Why Iraq was a dry run

By Carl



I.F. Stone once wrote that reporters should write the news so that, as the story develops, no one is ever surprised when they read their morning paper.

Issy was a smart man. I was surprised by this:

Who holds the world’s oil? You might assume it’s in the hands of big private oil companies like ExxonMobil. But in fact, 77 percent of the world’s oil reserves are held by national oil companies with no private equity, and there are 13 state-owned oil companies with more reserves than ExxonMobil, the largest multinational oil company. The popular perception in the United States is that if leaders of oil countries nationalize their oil, they are bucking a global trend toward privatization. In reality, nationalized oil is the trend. And the percentage of oil controlled by state-owned companies is likely to continue rising, mainly because of the demographics of oil. Deposits are being exhausted in wealthy countries — the ones that exploited their oil first and generally have the most private oil — and are being found largely in developing countries, where oil tends to belong to the state.

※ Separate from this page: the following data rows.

(* ===== verification/Semantics.v ===== *)
(** * Semantics: the component in its environment

    [resume] dispatches a settled [await] to the continuation of the
    handler it belongs to.  [settle] is the environment answering an
    [await]: the wallet returns accounts or prompts the user, the signer
    sends a transaction, the node answers a read, a receipt confirms a
    transaction; any call to the wallet or the node may also fail.
    [mount] runs the two effects in order; [unmount] calls what they
    returned if it is a function.  [render] is what the page shows: the
    texts, the textarea, the buttons the user can click and the entries.
    [step] has one rule per kind of event; [exec] is its interpreter
    ([exec_sound], [exec_complete]); [steps] is a run labelled by its
    events, and [click_wave_run] the run from a click on "Wave at Me" to
    the transaction it sends; [reachable] is [rtc] of [step] from a page
    load.  [resume_terminates] shows that every handler terminates.  The
    remaining lemmas are the footprints every invariant proof uses, and
    the two induction principles [tasks_inv_step] (a property of each
    pending task) and
    [reachable_invariant] (a property of the world). *)

From S2P Require Import Prelude JsNum Wallet Chain State WalletSession TxLifecycle WaveLog WaveCount.

Local Open Scope Z_scope.

(** [handleValue], lines 153-155: the textarea's [onChange]. *)
Definition handleValue (s : string) (w : World) : World :=
  set_state (setValue s) w.

(** ** Resuming a handler after its [await] settled *)

Definition resume (k : Cont) (s : settled) (w : World) : World :=
  match k with
  | KCheckAccounts | KConnectAccounts => resume_session k s w
  | KWaveSetup _ | KWaveSend _ | KWaveWait _ => resume_wave k s w
  | KAllSetup | KAllFetch | KSubscribeSetup => resume_log k s w
  | KCountSetup | KCountFetch => resume_count k s w
  end.

(** What the [catch] of each handler does with an exception: clear the
    loading flag (line 36), clear the busy flag (line 90), or only log
    (lines 70, 112, 149).  The subscription effect has no [try] (lines
    180-183): its rejection is unhandled and changes nothing. *)
Definition catch_block (k : Cont) : option (AppState -> AppState) :=
  match k with
  | KCountSetup | KCountFetch => Some (setFetchingWaveLength false)
  | KWaveSetup _ | KWaveSend _ | KWaveWait _ => Some (setMining false)
  | KCheckAccounts | KConnectAccounts | KAllSetup | KAllFetch | KSubscribeSetup => None
  end.

(** ** The wallet and the chain settle a pending [await] *)

(** The environment's choice: the call succeeds, or fails with [e]
    (the user declines, the network fails, ...). *)
Inductive answer := AnsOk | AnsErr (e : js_error).

Definition settle (w : World) (k : Cont) (a : answer) : option (World * settled) :=
  match w_eth w with
  | None => None
  | Some p =>
      match k, a with
      | KCheckAccounts, AnsOk => Some (w, Fulfilled (VAccounts (eth_accounts p)))
      | KConnectAccounts, AnsOk =>
          Some (set_eth (Some (approve_accounts p)) w,
                Fulfilled (VAccounts (eth_accounts (approve_accounts p))))
      | KWaveSend v, AnsOk =>
          match send_wave p (w_chain w) v gasLimit with
          | Ok (id, c) => Some (set_chain c w, Fulfilled (VTxHandle id))
          | Err e => Some (w, Rejected e)
          end
      | KWaveWait id, AnsOk =>
          match wait_receipt (w_chain w) id with
          | Some (Ok _) => Some (w, Fulfilled VReceipt)
          | Some (Err e) => Some (w, Rejected e)
          | None => None
          end
      | KAllFetch, AnsOk =>
          match call_getAllWaves p (w_chain w) with
          | Ok ws => Some (w, Fulfilled (VWaves ws))
          | Err e => Some (w, Rejected e)
          end
      | KCountFetch, AnsOk =>
          match call_getTotalWaves p (w_chain w) with
          | Ok n => Some (w, Fulfilled (VCount n))
          | Err e => Some (w, Rejected e)
          end
      | (KCheckAccounts | KConnectAccounts | KWaveSend _ | KWaveWait _ | KAllFetch
        | KCountFetch), AnsErr e => Some (w, Rejected e)
      | _, _ => None
      end
  end.

(** ** The component against any contract client *)

(** [settle] answers the reads and the send of the component exactly as
    any client satisfying the laws of spec section 4.2 would, whatever
    binding it was given: the component depends on the contract client
    only through [ContractClientLaws]. *)
Section AgainstClient.
Context `{ContractClientLaws B} (b : B).

Lemma settle_reads_client w p :
  w_eth w = Some p ->
  settle w KAllFetch AnsOk =
    Some (w, match client_fetchAllWaves b p (w_chain w) with
             | Ok ws => Fulfilled (VWaves ws) | Err e => Rejected e end) /\
  settle w KCountFetch AnsOk =
    Some (w, match client_totalWaveCount b p (w_chain w) with
             | Ok n => Fulfilled (VCount n) | Err e => Rejected e end).
Proof.
  intros Hp. rewrite fetch_signed, count_signed. unfold settle, call_getAllWaves, call_getTotalWaves.
  rewrite Hp. by destruct (signer_address p).
Qed.

Lemma settle_send_client w p v :
  w_eth w = Some p ->
  settle w (KWaveSend v) AnsOk =
    match client_submitWave b p (w_chain w) v gasLimit with
    | Ok (id, c) => Some (set_chain c w, Fulfilled (VTxHandle id))
    | Err e => Some (w, Rejected e)
    end.
Proof.
  intros Hp. rewrite submit_signed. unfold settle, send_wave. rewrite Hp.
  by destruct (signer_address p).
Qed.
End AgainstClient.

(** ** Mounting and unmounting *)

(** What an effect function returned, which React calls on unmount if it
    is a function. *)
Inductive effect_return :=
| ReturnsUndefined
| ReturnsPromise
| ReturnsCleanup (f : World -> World).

Nationalization is also a political trend in some regions, mainly Latin America, where the populist presidents of Bolivia and Ecuador have made it part of their discourse. They are led, of course, by Hugo Chávez of Venezuela. He has made private producers accept state control of their operations. When they wouldn’t, as in the case of ExxonMobil and ConocoPhillips, he simply nationalized their holdings. Chávez has also asserted his control over Venezuela’s state oil company, which before him operated very much like a private, profit-driven enterprise.


Meaning, for one thing, if you thought $100 for a barrell of oil was a lot, get used to it.

The upside of capitalism is it tends to make things cheaper and more efficient all around. There aren't many people who would disagree with that, in theory (practice being different in that no capitalist system really exists in the world).

The downside of capitalism is, as I just pointed out, its non-existence. While capitalist forms of economy thrive, they thrive in partnership with governments, or at least within the context of a political system.

In America, we see one side of this coin: eventually money, which always equals power, co-opts the government and turns it into a tool for a ruling class of some sort: a plutocracy.

In other nations, the government cuts out the middle man and goes straight for the profit. Since governments are not beholden to shareholders, they are free to play with markets and supply and demand as they see fit. Who's going to stop them? They hold two forms of power: political power and economic. It's very hard to overturn that kind of ruling class.

In fact, that kind of overthrow only happens when people get desperate enough to exploit the only true power they have: the power to disobey.

All governments are an illusion: the governed allow the governors to govern. If the governed get frustrated and angry enough, they just change the government. We're seeing this now in this country, as the nation slips slowly in a slightly more progressive direction, we've changed the governing party. The pendulum swings and once it starts, it's nearly impossible to stop until it swings too far in the other direction.

Similarly, all freedom is an illusion, again, as we've seen here in the past eight years. The government of this country, regardless of party, has given up being the bulwark against the predations of the not-so-free market and has full-throated decided to not only protect those markets, but to enhance them with regulatory mechanisms designed to close them to outside competitions.

Kinda....frustrates you....don't it? We can't exactly survive this threesome.

The fact that oil has been mostly nationalized now is an indication where the marriage of government and business can lead: if Chavez wanted to shut down Carcas for not "voting" for him, how hard would it be to stop oil refining in that region, then charge an arm and a leg to ship it in?

And doesn't the United States government already punish its opponents, to the detriment of its own security? How hard would it be to imagine American heating oil owned by the government, being used to freeze out the poor?

And then...there's foreign policy, which leads us back to the article. The more nationalized the oil industry becomes, the more likely it is that oil will be used as a weapon in an economic war that would eventually boil over into a military one. And so then, Iraq would have only been a test run.